Does anyone remember the era when websites would redesign everything and announce that they were now on “Version 2.0” or “3.0” or whatever decimal number signified its current incarnation? I actually kind of miss those days. Even today, I think of my humble little website in terms of how many major iterations it’s been through. By my count, I’m currently on the 7th major version of this blog, and its history has been… colorful, to say the least. But the one thing I’ve never had across all these iterations is a good- or even decent-looking logo. I know my way around Photoshop well enough, but dammit Jim: I’m a writer, not a graphic designer.
With a little help from my more design-minded girlfriend, however, I think I’ve finally made something I can be proud of.
Evolution of a Logo
Introducing Words With Jeff logo version 2.0. Better than it was before. Better… Stronger… Faster… Okay, maybe not those last two, but you get the idea.
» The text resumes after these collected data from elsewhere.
(* ===== verification/RecvPn.v ===== *)
(** * Duplicates and packet numbers of received frames

    [recv_decache], [recv_ucast_pn_decache] and [recv_bcast_pn_decache] of [core/rtw_recv.c] and the part of
    [validate_recv_data_frame] that runs them; [rtw_iv_to_pn] and [rtw_pn_to_iv] of
    [core/rtw_security.c] and the other reading of a packet number, [CCMPH_2_PN]. *)
From Stdlib Require Import ZArith Lia Bool Btauto.
From stdpp Require Import base option list numbers.
From S2P Require Import Prelude Sec TkipKey Tkip Bip RecvFrame.
Local Open Scope Z_scope.

(** ** Packet numbers and initialisation vectors *)

(** [_AES_], [_GCMP_], [_CCMP_256_], [_GCMP_256_] *)
Definition ccmp_like (alg : Z) : bool :=
  (alg =? AES) || (alg =? GCMP) || (alg =? CCMP_256) || (alg =? GCMP_256).

Definition pn_alg (alg : Z) : bool := (alg =? TKIP) || ccmp_like alg.

(** [pn] is the caller's array of eight bytes, of which six are set; with no [key_id] to set
    the byte that holds it is not read. *)
(* src: core/rtw_security.c:2871-2899 rtw_iv_to_pn *)
Definition rtw_iv_to_pn (b : list Z) (iv : Z) (pn : list Z) (want_key : bool) (enc_algo : Z)
    : res (Z * list Z * option Z) :=
  if negb (pn_alg enc_algo) then Ok (FAIL, pn, None) else
  '(p0, p1) <- (if enc_algo =? TKIP then
                  p0 <- rd b (iv + 2) ;; p1 <- rd b iv ;; Ok (p0, p1)
                else p0 <- rd b iv ;; p1 <- rd b (iv + 1) ;; Ok (p0, p1)) ;;
  p2 <- rd b (iv + 4) ;; p3 <- rd b (iv + 5) ;; p4 <- rd b (iv + 6) ;; p5 <- rd b (iv + 7) ;;
  key <- (if want_key then k <- rd b (iv + 3) ;; Ok (Some (Z.shiftr k 6)) else Ok None) ;;
  Ok (SUCCESS, [p0; p1; p2; p3; p4; p5] ++ drop 6 pn, key).

(* src: core/rtw_security.c:2901-2929 rtw_pn_to_iv *)
Definition rtw_pn_to_iv (pn : list Z) (iv : list Z) (key_id enc_algo : Z) : res (Z * list Z) :=
  if negb (pn_alg enc_algo) then Ok (FAIL, iv) else
  p0 <- rd pn 0 ;; p1 <- rd pn 1 ;; p2 <- rd pn 2 ;; p3 <- rd pn 3 ;; p4 <- rd pn 4 ;; p5 <- rd pn 5 ;;
  let front := if enc_algo =? TKIP then [p1; u8 ((p1 .| 0x20) & 0x7F); p0] else [p0; p1; 0] in
  Ok (SUCCESS, front ++ [u8 (BIT 5 .| Z.shiftl (key_id & 0x3) 6); p2; p3; p4; p5] ++ drop 8 iv).

(* src: include/osdep_service.h:801-804 RTW_GET_LE64 *)
Definition RTW_GET_LE64 (b : list Z) (p : Z) : res Z :=
  b7 <- rd b (p + 7) ;; b6 <- rd b (p + 6) ;; b5 <- rd b (p + 5) ;; b4 <- rd b (p + 4) ;;
  b3 <- rd b (p + 3) ;; b2 <- rd b (p + 2) ;; b1 <- rd b (p + 1) ;; b0 <- rd b p ;;
  Ok (Z.shiftl b7 56 .| Z.shiftl b6 48 .| Z.shiftl b5 40 .| Z.shiftl b4 32
      .| Z.shiftl b3 24 .| Z.shiftl b2 16 .| Z.shiftl b1 8 .| b0).

(** The packet number in the first eight bytes of a CCMP or GCMP header, read as a 64-bit word. *)
(* src: include/rtw_security.h:50-51 CCMPH_2_PN *)
Definition CCMPH_2_PN (ch : Z) : Z := (ch & 0x000000000000ffff) .| Z.shiftr (ch & 0xffffffff00000000) 16.

(* src: core/rtw_recv.c:826 PN_LESS_CHK *)
Definition PN_LESS_CHK (a b : Z) : bool := negb ((u64 (a - b) & 0x800000000000) =? 0).
(* src: core/rtw_recv.c:827 VALID_PN_CHK *)
Definition VALID_PN_CHK (new old : Z) : bool := (old =? 0) || PN_LESS_CHK old new.

(** ** The state of a station and of the group keys *)

(* src: include/rtw_recv.h:98-101 stainfo_rxcache *)
Record stainfo_rxcache : Type := mkCache { tid_rxseq : list Z; rx_iv : list (list Z); last_tid : Z }.

(* src: include/rtw_recv.h:577-591 sta_recv_priv *)
Record sta_recv_priv : Type := mkStaRecv {
  rxcache : stainfo_rxcache;
  bmc_tid_rxseq : list Z; nonqos_rxseq : Z; nonqos_bmc_rxseq : Z;
  duplicate_cnt : Z }.

(** As [rtw_alloc_stainfo] leaves it. *)
(* src: core/rtw_sta_mgt.c:571-577 rtw_alloc_stainfo *)
Definition init_sta_recv : sta_recv_priv :=
  mkStaRecv (mkCache (replicate 16 0xffff) (replicate 16 (zeros 8)) 0) (replicate 16 0xffff) 0xffff 0xffff 0.

(** ** The checks *)

(* src: core/rtw_recv.c:829-862 recv_ucast_pn_decache *)
Definition recv_ucast_pn_decache (f : recv_frame) (c : stainfo_rxcache) : res (Z * stainfo_rxcache) :=
  let a := attrib f in
  let tid := a_priority a in
  if 15 <? tid then Ok (FAIL, c)
  else if pn_alg (a_encrypt a) then
    let p := rx_data f + a_hdrlen a in
    '(_, pn, _) <- rtw_iv_to_pn (rf_mem f) p (zeros 8) false (a_encrypt a) ;;
    pkt_pn <- RTW_GET_LE64 pn 0 ;;
    iv <- rd (rx_iv c) tid ;;
    '(_, pn, _) <- rtw_iv_to_pn iv 0 pn false (a_encrypt a) ;;
    curr_pn <- RTW_GET_LE64 pn 0 ;;
    if negb (VALID_PN_CHK pkt_pn curr_pn) then Ok (SUCCESS, c) (* return _FAIL is commented out *)
    else
      iv <- rdn (rf_mem f) p 8 ;;
      ivs <- wr (rx_iv c) tid iv ;;
      Ok (SUCCESS, mkCache (tid_rxseq c) ivs tid)
  else Ok (SUCCESS, c).

(** [iv_seq]: the last packet number of each group key, eight bytes. *)
(* src: core/rtw_recv.c:865-891 recv_bcast_pn_decache *)
Definition recv_bcast_pn_decache (is_sta : bool) (f : recv_frame) (iv_seq : list (list Z))
    : res (Z * list (list Z)) :=
  let a := attrib f in
  if pn_alg (a_encrypt a) && is_sta then
    '(_, pn, key) <- rtw_iv_to_pn (rf_mem f) (rx_data f + a_hdrlen a) (zeros 8) true (a_encrypt a) ;;
    let key_id := default 0 key in
    pkt_pn <- RTW_GET_LE64 pn 0 ;;
    cur <- rd iv_seq key_id ;;
    curr_pn <- RTW_GET_LE64 cur 0 ;;
    if negb (VALID_PN_CHK pkt_pn curr_pn) then Ok (FAIL, iv_seq)
    else
      s <- wr iv_seq key_id pn ;;
      Ok (SUCCESS, s)
  else Ok (SUCCESS, iv_seq).

(** Which of a station's counters a frame is compared with. *)
Inductive rxseq : Type := SeqBmcTid | SeqTid | SeqNonqosBmc | SeqNonqos.

(* src: core/rtw_recv.c:906-926 recv_decache *)
Definition prxseq (a : rx_attrib) : rxseq :=
  if negb (a_qos a =? 0) then if IS_MCAST (a_ra a) then SeqBmcTid else SeqTid
  else if IS_MCAST (a_ra a) then SeqNonqosBmc else SeqNonqos.

Definition get_rxseq (w : rxseq) (tid : Z) (s : sta_recv_priv) : res Z :=
  match w with
  | SeqBmcTid => rd (bmc_tid_rxseq s) tid
  | SeqTid => rd (tid_rxseq (rxcache s)) tid
  | SeqNonqosBmc => Ok (nonqos_bmc_rxseq s)
  | SeqNonqos => Ok (nonqos_rxseq s)
  end.

Definition set_rxseq (w : rxseq) (tid v : Z) (s : sta_recv_priv) : sta_recv_priv :=
  let c := rxcache s in
  let up l := <[Z.to_nat tid := v]> l in
  match w with
  | SeqBmcTid => mkStaRecv c (up (bmc_tid_rxseq s)) (nonqos_rxseq s) (nonqos_bmc_rxseq s) (duplicate_cnt s)
  | SeqTid => mkStaRecv (mkCache (up (tid_rxseq c)) (rx_iv c) (last_tid c)) (bmc_tid_rxseq s)
                (nonqos_rxseq s) (nonqos_bmc_rxseq s) (duplicate_cnt s)
  | SeqNonqosBmc => mkStaRecv c (bmc_tid_rxseq s) (nonqos_rxseq s) v (duplicate_cnt s)
  | SeqNonqos => mkStaRecv c (bmc_tid_rxseq s) v (nonqos_bmc_rxseq s) (duplicate_cnt s)
  end.

(** Sequence and fragment number as one word. *)
Definition seq_ctrl (a : rx_attrib) : Z :=
  u16 (Z.shiftl (a_seq_num a & 0xffff) 4 .| (a_frag_num a & 0xf)).

(* src: core/rtw_recv.c:893-946 recv_decache *)
Definition recv_decache (f : recv_frame) (s : sta_recv_priv) : res (Z * sta_recv_priv) :=
  let a := attrib f in
  let tid := a_priority a in
  if 15 <? tid then Ok (FAIL, s)
  else
    old <- get_rxseq (prxseq a) tid s ;;
    if seq_ctrl a =? old then
      Ok (FAIL, mkStaRecv (rxcache s) (bmc_tid_rxseq s) (nonqos_rxseq s) (nonqos_bmc_rxseq s)
                  (u32 (duplicate_cnt s + 1)))
    else Ok (SUCCESS, set_rxseq (prxseq a) tid (seq_ctrl a) s).

(** The checks in the order a data frame meets them, before anything of it is decrypted. *)
(* src: core/rtw_recv.c:2256-2284 validate_recv_data_frame *)
Definition data_frame_decache (is_sta : bool) (f : recv_frame) (s : sta_recv_priv) (iv_seq : list (list Z))
    : res (Z * sta_recv_priv * list (list Z)) :=
  '(ret, s) <- recv_decache f s ;;
  if ret =? FAIL then Ok (FAIL, s, iv_seq)
  else if negb (IS_MCAST (a_ra (attrib f))) then
    '(ret, c) <- recv_ucast_pn_decache f (rxcache s) ;;
    Ok (ret, mkStaRecv c (bmc_tid_rxseq s) (nonqos_rxseq s) (nonqos_bmc_rxseq s) (duplicate_cnt s), iv_seq)
  else
    '(ret, iv_seq) <- recv_bcast_pn_decache is_sta f iv_seq ;;
    Ok (ret, s, iv_seq).

(** ** Lemmas: numbers in memory *)

Lemma le_num_cons b l : le_num (b :: l) = b + 256 * le_num l.
Proof. done. Qed.

Lemma le_num_range l : bytes l -> 0 <= le_num l < 2 ^ (8 * zlen l).
Proof.
  induction l as [|b l IH]; intros Hb; [done|]. apply Forall_cons_1 in Hb as [Hb Hl]. specialize (IH Hl).
  rewrite le_num_cons, zlen_cons. unfold is_byte in Hb. pose proof (zlen_nonneg l).
  replace (8 * (1 + zlen l)) with (8 + 8 * zlen l) by lia. rewrite Z.pow_add_r by lia. lia.
Qed.

Lemma lor_byte_shift b x : is_byte b -> b .| Z.shiftl x 8 = b + 256 * x.
Proof. intros. rewrite lor_shiftl_add by (done || lia). lia. Qed.

Lemma get_le64_spec l : bytes l -> length l = 8%nat -> RTW_GET_LE64 l 0 = Ok (le_num l).
Proof.
  intros Hb Hl. do 8 (destruct l as [|? l]; [discriminate Hl|]). destruct l; [|discriminate Hl].
  repeat (apply Forall_cons_1 in Hb as [? Hb]).
  unfold RTW_GET_LE64. cbv [rd bind lookup list_lookup Z.ltb Z.compare Z.add Z.to_nat Pos.to_nat Pos.iter_op Nat.add].
  f_equal. rewrite !le_num_cons. change (le_num []) with 0.
  rewrite <- !lor_byte_shift by done. change (Z.shiftl 0 8) with 0. rewrite Z.lor_0_r.
  rewrite !Z.shiftl_lor, !Z.shiftl_shiftl by lia.
  repeat match goal with |- context [Z.add 8 ?k] => let v := eval vm_compute in (8 + k) in change (8 + k) with v end.
  apply Z.bits_inj'. intros n Hn. rewrite !Z.lor_spec. btauto.
Qed.

(** ** Lemmas: packet numbers *)

(** The six bytes of the packet number, lowest first. *)
Definition pn_of (alg : Z) (iv : list Z) : list Z :=
  (if alg =? TKIP then [byte_at iv 2; byte_at iv 0] else [byte_at iv 0; byte_at iv 1])
  ++ [byte_at iv 4; byte_at iv 5; byte_at iv 6; byte_at iv 7].

Lemma iv_to_pn_spec a iv b pn w alg : pn_alg alg = true -> zlen iv = 8 ->
  rtw_iv_to_pn (a ++ iv ++ b) (zlen a) pn w alg
  = Ok (SUCCESS, pn_of alg iv ++ drop 6 pn, if w then Some (Z.shiftr (byte_at iv 3) 6) else None).
Proof.
  intros Ha Hl. unfold rtw_iv_to_pn, pn_of. rewrite Ha. cbn [negb].
  assert (H0 : rd (a ++ iv ++ b) (zlen a) = Ok (byte_at iv 0)) by (rewrite <- (Z.add_0_r (zlen a)); apply rd_part; lia).
  rewrite H0, !rd_part by lia. cbn [bind]. destruct (alg =? TKIP); cbn [bind]; destruct w; done.
Qed.

Lemma pn_of_bytes alg iv : bytes iv -> bytes (pn_of alg iv).
Proof.
  intros Hb. unfold pn_of, bytes. apply Forall_app. split; [destruct (_ =? _)|];
    repeat (apply List.Forall_cons; [apply byte_at_byte; done|]); apply List.Forall_nil.
Qed.

Lemma pn_of_length alg iv : length (pn_of alg iv) = 6%nat.
Proof. unfold pn_of. rewrite length_app. destruct (_ =? _); done. Qed.

Lemma le_num_app l m : le_num (l ++ m) = le_num l + 2 ^ (8 * zlen l) * le_num m.
Proof.
  induction l as [|b l IH]; cbn [app]; [change (2 ^ (8 * zlen [])) with 1; change (le_num []) with 0; lia|].
  rewrite !le_num_cons, IH, zlen_cons. pose proof (zlen_nonneg l).
  replace (8 * (1 + zlen l)) with (8 + 8 * zlen l) by lia. rewrite Z.pow_add_r by lia. lia.
Qed.

Lemma le_num_pad l n : le_num (l ++ zeros n) = le_num l.
Proof.
  rewrite le_num_app. assert (H : le_num (zeros n) = 0) by (induction n as [|n IH]; [done | change (zeros (S n)) with (0 :: zeros n); rewrite le_num_cons, IH; lia]).
  lia.
Qed.

Lemma pn_range alg iv : bytes iv -> 0 <= le_num (pn_of alg iv) < 2 ^ 48.
Proof.
  intros Hb. pose proof (le_num_range _ (pn_of_bytes alg iv Hb)) as H.
  replace (zlen (pn_of alg iv)) with 6 in H by (unfold zlen; rewrite pn_of_length; done). done.
Qed.

Lemma ccmph_spec h : 0 <= h < 2 ^ 64 -> CCMPH_2_PN h = h mod 2 ^ 16 + 2 ^ 16 * (h / 2 ^ 32).
Proof.
  intros Hh. unfold CCMPH_2_PN. change 0x000000000000ffff with (Z.ones 16). rewrite Z.land_ones by lia.
  replace (Z.shiftr (h & 0xffffffff00000000) 16) with (Z.shiftl (h / 2 ^ 32) 16).
  - rewrite lor_shiftl_add; [lia | lia | apply Z.mod_pos_bound; lia].
  - rewrite <- Z.shiftr_div_pow2 by lia. apply Z.bits_inj'. intros n Hn.
    rewrite Z.shiftr_spec, Z.land_spec, Z.shiftl_spec by lia.
    change 0xffffffff00000000 with (Z.shiftl (Z.ones 32) 32). rewrite Z.shiftl_spec by lia.
    destruct (Z.ltb_spec n 16) as [Hlt|Hge].
    + rewrite (Z.testbit_neg_r _ (n - 16)), (Z.testbit_neg_r _ (n + 16 - 32)) by lia. btauto.
    + rewrite Z.shiftr_spec by lia. replace (n - 16 + 32) with (n + 16) by lia.
      destruct (Z.ltb_spec (n + 16 - 32) 32); [rewrite Z.ones_spec_low by lia; btauto|].
      rewrite (testbit_above 64 h (n + 16)) by lia. done.
Qed.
The design may look simple – perhaps even plain – but it’s actually the result of many hours of conceptualizing in my head, sketching on paper, and finally building in Adobe Illustrator. I tried to keep everything flat and minimal, as is the current trend, but I also wanted something more than the purely text-based logo I’d been using. I played around with a bunch of different ideas, including an homage of sorts to this blog’s namesake: the Scrabble clone, Words With Friends. In the end though, I kept coming back to the speech bubble. It just seemed to fit: representing both something I do a lot of (talking) and something nerdy a really enjoy (comic books). Even after I settled on the basic concept, I still spent a great deal of time fiddling with different fonts, colors, icons, and layouts. Effortless though it may seem, that logo was anything but.
I can already hear you saying “But it’s just a logo? Why would spend that much time worrying about something so trivial?” I know that it’s “just a logo,” but these little details actually do matter. Think about it this way: that small piece of graphic art is probably the first thing people see when they come to my little corner of the Interwebs. And my readers could be anyone, even a potential employer performing the inevitable Google-powered background check. What kind of message did my old logo convey to visitors? And how does that message change with the new logo? As a writer, I try to express myself to others through my writing, but I realize it’s very easy to fall into the old cliché of judging a book by its cover.
These are the kind of things that keep me up at night. Hopefully with my awesome new logo I can sleep a little sounder.